What about your assertions about the 25% infant mortality rate? What about your claims about life spans? What about the tax rate figures I gave you? Are you going to address those circumstances, or are you just going to keep going by feeling? You keep making assertions, I refute them with numbers, and you proceed to completely ignore the points I make. Feelings aren't facts, you know.

I understand it is a foreign concept, but no one is paying someone else's way in the national health care system. That just isn't how it works.

With all due respect, I don't think you have the first clue about how it works, nor do I gauge from your answers that you have any clue about economics. Complicated theories aside, the system in a nutshell works as follows--the government takes money out of my paycheck, and uses it to pay someone else's hospital bill. How am I therefore not paying someone else's way?

Where do you think the government gets the money it spends on those doctor bills and medications? Don't you know that every last cent paid out by government had to be taken from someone's paycheck or wallet?
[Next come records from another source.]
(* ===== verification/Entry.v ===== *)
(** * Entry: the entry API (src/src/mapref/entry.rs)

    An [Entry] is a key with the write lock of its shard and either the bucket
    that holds the key or the slot found for it. The methods that consume an
    entry release the lock, or pass it on to the [RefMut] they return. *)

From stdpp Require Import base gmap list.
From S2P Require Import Prelude Machine Lock RawTable Util Shard ShardOps TryResult Cache.

Open Scope Z_scope.

Section entry.
Context {K V : Type} `{Countable K} `{!BuildHasher K} `{!Target}.
Context `{!RawTable (K * CacheEntry V)}.

(** [struct VacantEntry] and [struct OccupiedEntry]; the guard is the index
    of the locked shard. *)
Record VacantEntry := mkVacant {
  ve_shard : Z;
  ve_key : K;
  ve_hash : Z;
  ve_slot : insert_slot
}.

Record OccupiedEntry := mkOccupied {
  oe_shard : Z;
  oe_bucket : bucket;
  oe_key : K
}.

Inductive Entry :=
| Occupied (e : OccupiedEntry)
| Vacant (e : VacantEntry).

Implicit Types (c : NeoCache K V) (k key : K) (v : V).

(** The search of [_entry] and [_try_entry] under the write lock of [idx]. *)
Definition entry_search idx key c : outcome (NeoCache K V * Entry) :=
  s ← guarded idx c;
  let '(t, r) := rt_find_or_find_insert_slot (smap s) (hash_u64 key) (key_eq key) key_hash in
  c ← set_guarded idx (set_map t s) c;
  match r with
  | inl elem => Ret (c, Occupied (mkOccupied idx elem key))
  | inr slot => Ret (c, Vacant (mkVacant idx key (hash_u64 key) slot))
  end.

(** [_entry]. *)
Definition _entry key c : outcome (NeoCache K V * Entry) :=
  idx ← shard_of c key;
  c ← _yield_write_shard idx c;
  entry_search idx key c.

(** [_try_entry]. *)
Definition _try_entry key c : outcome (NeoCache K V * option Entry) :=
  idx ← shard_of c key;
  r ← _try_yield_write_shard idx c;
  match r with
  | None => Ret (c, None)
  | Some c => '(c, e) ← entry_search idx key c; Ret (c, Some e)
  end.

(** [VacantEntry::insert]: ghost check, eviction, insertion and queue
    registration; the guard moves into the returned [RefMut]. *)
Definition vacant_insert (e : VacantEntry) v c : outcome (NeoCache K V * RefMut) :=
  s ← guarded (ve_shard e) c;
  '(s, b) ← vacant_fill (ve_key e) (ve_hash e) (ve_slot e) v s;
  c ← set_guarded (ve_shard e) s c;
  Ret (c, mkRefMut (ve_shard e) b).

(** [VacantEntry::insert_entry]. *)
Definition vacant_insert_entry (e : VacantEntry) v c : outcome (NeoCache K V * OccupiedEntry) :=
  s ← guarded (ve_shard e) c;
  '(s, b) ← entry_fill (ve_key e) (ve_hash e) (ve_slot e) v s;
  c ← set_guarded (ve_shard e) s c;
  Ret (c, mkOccupied (ve_shard e) b (ve_key e)).

(** [VacantEntry::into_key]: dropping the entry releases the lock. *)
Definition vacant_into_key (e : VacantEntry) c : outcome (NeoCache K V * K) :=
  c ← drop_write (ve_shard e) c; Ret (c, ve_key e).

(** [VacantEntry::key]. *)
Definition vacant_key (e : VacantEntry) : K := ve_key e.

(** [OccupiedEntry::get] and [key]. *)
Definition occupied_pair (e : OccupiedEntry) c : outcome (K * V) :=
  s ← guarded (oe_shard e) c; bucket_pair (oe_bucket e) s.
Definition occupied_get (e : OccupiedEntry) c : outcome V :=
  '(_, v) ← occupied_pair e c; Ret v.
Definition occupied_key (e : OccupiedEntry) c : outcome K :=
  '(k, _) ← occupied_pair e c; Ret k.

(** A write through [OccupiedEntry::get_mut]. *)
Definition occupied_set (e : OccupiedEntry) v c : outcome (NeoCache K V) :=
  s ← guarded (oe_shard e) c;
  s ← bucket_set (oe_bucket e) v s;
  set_guarded (oe_shard e) s c.

(** [OccupiedEntry::insert]: [mem::replace] of the value. *)
Definition occupied_insert (e : OccupiedEntry) v c : outcome (NeoCache K V * V) :=
  old ← occupied_get e c; c ← occupied_set e v c; Ret (c, old).

(** [OccupiedEntry::into_ref]. *)
Definition into_ref (e : OccupiedEntry) : RefMut := mkRefMut (oe_shard e) (oe_bucket e).

Definition occupied_into_key (e : OccupiedEntry) c : outcome (NeoCache K V * K) :=
  c ← drop_write (oe_shard e) c; Ret (c, oe_key e).

(** [OccupiedEntry::remove_entry] and [remove]. *)
Definition remove_entry (e : OccupiedEntry) c : outcome (NeoCache K V * (K * V)) :=
  s ← guarded (oe_shard e) c;
  '(s, kv) ← remove_bucket (oe_bucket e) s;
  c ← set_guarded (oe_shard e) s c;
  c ← drop_write (oe_shard e) c;
  Ret (c, kv).

Definition occupied_remove (e : OccupiedEntry) c : outcome (NeoCache K V * V) :=
  '(c, (_, v)) ← remove_entry e c; Ret (c, v).

(** [OccupiedEntry::replace_entry]: a new entry with the location and the
    frequency of the old one, stored under the key of the entry. *)
Definition replace_entry (e : OccupiedEntry) v c : outcome (NeoCache K V * (K * V)) :=
  s ← guarded (oe_shard e) c;
  '(k, old) ← deref (rt_as_ref (smap s) (oe_bucket e));
  let new_entry := with_freq (freq old) (entry_new v (loc old)) in
  t ← deref (rt_write (smap s) (oe_bucket e) (oe_key e, new_entry));
  c ← set_guarded (oe_shard e) (set_map t s) c;
  c ← drop_write (oe_shard e) c;
  Ret (c, (k, value old)).

(** ** [Entry] *)

(** [Entry::and_modify]. *)
Definition and_modify (f : V → V) (e : Entry) c : outcome (NeoCache K V * Entry) :=
  match e with
  | Occupied o => v ← occupied_get o c; c ← occupied_set o (f v) c; Ret (c, Occupied o)
  | Vacant _ => Ret (c, e)
  end.

Definition entry_key (e : Entry) c : outcome K :=
  match e with Occupied o => occupied_key o c | Vacant w => Ret (vacant_key w) end.

Definition into_key (e : Entry) c : outcome (NeoCache K V * K) :=
  match e with Occupied o => occupied_into_key o c | Vacant w => vacant_into_key w c end.

(** [Entry::or_insert_with]; the closure may panic. [or_insert] and
    [or_default] are the cases of a constant. *)
Definition or_insert_with (f : outcome V) (e : Entry) c : outcome (NeoCache K V * RefMut) :=
  match e with
  | Occupied o => Ret (c, into_ref o)
  | Vacant w => v ← f; vacant_insert w v c
  end.

Definition or_insert v (e : Entry) c : outcome (NeoCache K V * RefMut) :=
  match e with
  | Occupied o => Ret (c, into_ref o)
  | Vacant w => vacant_insert w v c
  end.

Definition or_default (v_default : V) (e : Entry) c : outcome (NeoCache K V * RefMut) :=
  match e with
  | Occupied o => Ret (c, into_ref o)
  | Vacant w => vacant_insert w v_default c
  end.

(** [Entry::or_try_insert_with]: an error of the closure drops the vacant
    entry, and with it the lock. *)
Definition or_try_insert_with {E} (f : outcome (V + E)) (e : Entry) c :
    outcome (NeoCache K V * (RefMut + E)) :=
  match e with
  | Occupied o => Ret (c, inl (into_ref o))
  | Vacant w =>
      r ← f;
      match r with
      | inl v => '(c, g) ← vacant_insert w v c; Ret (c, inl g)
      | inr err => c ← drop_write (ve_shard w) c; Ret (c, inr err)
      end
  end.

(** [Entry::insert] and [insert_entry]. *)
Definition entry_insert v (e : Entry) c : outcome (NeoCache K V * RefMut) :=
  match e with
  | Occupied o => '(c, _) ← occupied_insert o v c; Ret (c, into_ref o)
  | Vacant w => vacant_insert w v c
  end.

Definition insert_entry v (e : Entry) c : outcome (NeoCache K V * OccupiedEntry) :=
  match e with
  | Occupied o => '(c, _) ← occupied_insert o v c; Ret (c, o)
  | Vacant w => vacant_insert_entry w v c
  end.
End entry.

Arguments Entry K : clear implicits.
Arguments OccupiedEntry K : clear implicits.
Arguments VacantEntry K : clear implicits.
Lastly, if the atrocious health care and the cut-throat American system is so life-threatening, and the UK NHS is so much better, and the issue is so severe, and you have dual citizenship, then why aren't you already living there instead of here? That's not a "love it or leave it" kind of remark, but an honest question. If it's that bad, and your quality of life and life span are as severely impacted as you state, then why in the world would you subject yourself to the evil private system in the US?

limeyfellow,

Far less than the cost of buying medical insurance, paying subsidies for treatment and so on in the United States. If you factor in that, most people in the UK are paying less than their equivilents in the US.

Horse pucky. They may pay less for direct health care costs every month (premiums, copays, prescriptions, and so on), but they pay much more on the backend by paying much higher taxes on everything else, from consumer goods to gasoline taxes, in addition to having a much higher average income tax rate. In the end, the lesser expense in health care costs is irrelevant if the increased taxes in every other area of life make your disposable income and take-home pay much smaller. In effect, they're paying more for their health care, they just pay for it at the grocery store and the gas pump instead of in the doctor's office.
 
The highest tax bracket in Britain on income tax is 40% for people who earn £34,601 or over that tax free cut off, of £5,225. I am not sure where you got the over 50% tax rate. Most people pay between 10 and 20% which is no higher than the United States.

VAT is a little higher at 17.5% at the standard rate. There is also a 5% reduced rate for things like childrens car seats and domestic fuel or electrical power. The reduced rate makes many things less taxed. Then there is food, children clothes, books and newspapers, special equipment for people with needs that have a zero VAT tax rate. That is certainly less than the 4% tax rate I pay on food in the US.

National Insurance works out about the same amount of money paid in both the US and UK. In Britain this goes towards retirement costs. You pay nothing up to £100 a week. You then pay 11 pence per pound for earnings up to £650 a week and 12 pence per pound for anything over that.

Maybe you are throwing National Insurance in as part of the Income Taxes to get a higher price.